## Provided information:
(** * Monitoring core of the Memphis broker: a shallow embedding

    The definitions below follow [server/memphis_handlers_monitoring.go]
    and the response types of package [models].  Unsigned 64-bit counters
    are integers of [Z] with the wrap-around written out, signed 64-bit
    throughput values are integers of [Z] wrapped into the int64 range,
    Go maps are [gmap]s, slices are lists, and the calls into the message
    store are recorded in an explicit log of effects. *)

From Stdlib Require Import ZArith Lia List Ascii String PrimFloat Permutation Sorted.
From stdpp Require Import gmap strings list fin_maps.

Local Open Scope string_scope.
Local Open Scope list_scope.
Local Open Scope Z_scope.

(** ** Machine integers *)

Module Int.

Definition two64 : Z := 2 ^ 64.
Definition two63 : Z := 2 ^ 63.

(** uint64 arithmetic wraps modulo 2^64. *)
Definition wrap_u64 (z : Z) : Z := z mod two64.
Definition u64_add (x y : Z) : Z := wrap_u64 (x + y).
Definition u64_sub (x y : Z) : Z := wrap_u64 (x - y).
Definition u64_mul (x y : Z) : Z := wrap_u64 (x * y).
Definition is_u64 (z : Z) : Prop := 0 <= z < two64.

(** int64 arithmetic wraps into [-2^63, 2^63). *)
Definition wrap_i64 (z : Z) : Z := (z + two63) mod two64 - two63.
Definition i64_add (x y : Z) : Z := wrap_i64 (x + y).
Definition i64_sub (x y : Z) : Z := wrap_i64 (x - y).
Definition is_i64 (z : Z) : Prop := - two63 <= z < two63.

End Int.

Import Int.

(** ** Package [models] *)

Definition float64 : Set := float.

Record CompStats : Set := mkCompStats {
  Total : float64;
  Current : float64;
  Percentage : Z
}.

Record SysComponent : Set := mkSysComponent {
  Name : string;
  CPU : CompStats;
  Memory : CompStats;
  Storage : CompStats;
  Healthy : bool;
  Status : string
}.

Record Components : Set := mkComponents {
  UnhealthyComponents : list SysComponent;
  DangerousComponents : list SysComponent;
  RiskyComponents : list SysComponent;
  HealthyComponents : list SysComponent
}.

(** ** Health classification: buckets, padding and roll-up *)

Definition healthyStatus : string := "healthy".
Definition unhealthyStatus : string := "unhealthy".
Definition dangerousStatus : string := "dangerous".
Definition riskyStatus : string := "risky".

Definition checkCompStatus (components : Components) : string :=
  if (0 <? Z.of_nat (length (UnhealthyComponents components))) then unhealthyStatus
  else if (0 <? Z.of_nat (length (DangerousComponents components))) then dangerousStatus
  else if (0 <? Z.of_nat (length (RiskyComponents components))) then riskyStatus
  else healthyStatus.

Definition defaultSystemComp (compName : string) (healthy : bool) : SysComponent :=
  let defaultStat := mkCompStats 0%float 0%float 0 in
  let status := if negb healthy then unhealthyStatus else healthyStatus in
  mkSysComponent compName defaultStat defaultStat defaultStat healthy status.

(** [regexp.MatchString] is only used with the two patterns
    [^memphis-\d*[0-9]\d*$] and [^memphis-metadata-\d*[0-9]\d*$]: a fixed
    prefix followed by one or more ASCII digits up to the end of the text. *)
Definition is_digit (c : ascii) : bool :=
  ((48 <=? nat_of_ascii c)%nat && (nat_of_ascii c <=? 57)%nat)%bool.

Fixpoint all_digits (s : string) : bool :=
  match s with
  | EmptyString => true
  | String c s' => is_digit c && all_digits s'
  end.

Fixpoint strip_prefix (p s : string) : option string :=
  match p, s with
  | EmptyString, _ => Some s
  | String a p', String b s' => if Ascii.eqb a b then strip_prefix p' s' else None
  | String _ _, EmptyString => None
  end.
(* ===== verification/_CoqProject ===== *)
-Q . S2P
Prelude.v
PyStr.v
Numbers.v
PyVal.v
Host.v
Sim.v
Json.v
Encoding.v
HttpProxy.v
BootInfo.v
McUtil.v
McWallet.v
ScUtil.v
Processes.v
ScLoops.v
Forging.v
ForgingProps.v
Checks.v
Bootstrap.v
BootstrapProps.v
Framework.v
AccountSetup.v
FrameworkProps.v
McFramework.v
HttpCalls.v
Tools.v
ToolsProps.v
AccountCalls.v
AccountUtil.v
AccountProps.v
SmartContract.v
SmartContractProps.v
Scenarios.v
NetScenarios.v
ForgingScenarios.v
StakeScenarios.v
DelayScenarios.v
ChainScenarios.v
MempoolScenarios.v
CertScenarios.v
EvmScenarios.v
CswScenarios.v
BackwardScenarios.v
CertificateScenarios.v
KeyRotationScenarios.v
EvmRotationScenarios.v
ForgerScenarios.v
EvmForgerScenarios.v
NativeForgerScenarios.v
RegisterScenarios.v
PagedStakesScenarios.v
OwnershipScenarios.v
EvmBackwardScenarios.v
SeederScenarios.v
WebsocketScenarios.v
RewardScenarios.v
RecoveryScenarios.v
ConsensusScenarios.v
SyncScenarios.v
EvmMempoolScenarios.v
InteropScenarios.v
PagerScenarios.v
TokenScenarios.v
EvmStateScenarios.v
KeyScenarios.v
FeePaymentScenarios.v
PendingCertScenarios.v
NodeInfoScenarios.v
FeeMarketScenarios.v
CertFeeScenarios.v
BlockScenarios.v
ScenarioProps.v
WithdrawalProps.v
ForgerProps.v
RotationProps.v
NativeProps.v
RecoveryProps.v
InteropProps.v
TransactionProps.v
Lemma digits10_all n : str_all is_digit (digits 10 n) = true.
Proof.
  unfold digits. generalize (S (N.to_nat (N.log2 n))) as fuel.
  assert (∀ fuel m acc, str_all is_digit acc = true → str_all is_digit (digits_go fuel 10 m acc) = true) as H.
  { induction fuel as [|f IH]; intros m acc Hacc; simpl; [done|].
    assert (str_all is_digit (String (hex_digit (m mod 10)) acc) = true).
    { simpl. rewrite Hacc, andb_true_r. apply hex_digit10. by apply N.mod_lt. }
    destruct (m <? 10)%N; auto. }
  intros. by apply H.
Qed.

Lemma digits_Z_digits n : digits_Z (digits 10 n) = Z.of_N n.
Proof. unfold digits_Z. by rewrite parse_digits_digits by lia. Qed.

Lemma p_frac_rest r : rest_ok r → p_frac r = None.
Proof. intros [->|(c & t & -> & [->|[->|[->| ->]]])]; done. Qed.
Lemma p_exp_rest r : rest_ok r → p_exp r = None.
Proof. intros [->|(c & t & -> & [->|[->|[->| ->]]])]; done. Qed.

## Exercise aim:
Retype, exactly and in full, the lines above from the one containing "Percentage : Z" through the one containing "[^memphis-\d*[0-9]\d*$] and [^memphis-metadata-\d*[0-9]\d*$]: a".

## Task solution:
  Percentage : Z
}.

Record SysComponent : Set := mkSysComponent {
  Name : string;
  CPU : CompStats;
  Memory : CompStats;
  Storage : CompStats;
  Healthy : bool;
  Status : string
}.

Record Components : Set := mkComponents {
  UnhealthyComponents : list SysComponent;
  DangerousComponents : list SysComponent;
  RiskyComponents : list SysComponent;
  HealthyComponents : list SysComponent
}.

(** ** Health classification: buckets, padding and roll-up *)

Definition healthyStatus : string := "healthy".
Definition unhealthyStatus : string := "unhealthy".
Definition dangerousStatus : string := "dangerous".
Definition riskyStatus : string := "risky".

Definition checkCompStatus (components : Components) : string :=
  if (0 <? Z.of_nat (length (UnhealthyComponents components))) then unhealthyStatus
  else if (0 <? Z.of_nat (length (DangerousComponents components))) then dangerousStatus
  else if (0 <? Z.of_nat (length (RiskyComponents components))) then riskyStatus
  else healthyStatus.

Definition defaultSystemComp (compName : string) (healthy : bool) : SysComponent :=
  let defaultStat := mkCompStats 0%float 0%float 0 in
  let status := if negb healthy then unhealthyStatus else healthyStatus in
  mkSysComponent compName defaultStat defaultStat defaultStat healthy status.

(** [regexp.MatchString] is only used with the two patterns
    [^memphis-\d*[0-9]\d*$] and [^memphis-metadata-\d*[0-9]\d*$]: a fixed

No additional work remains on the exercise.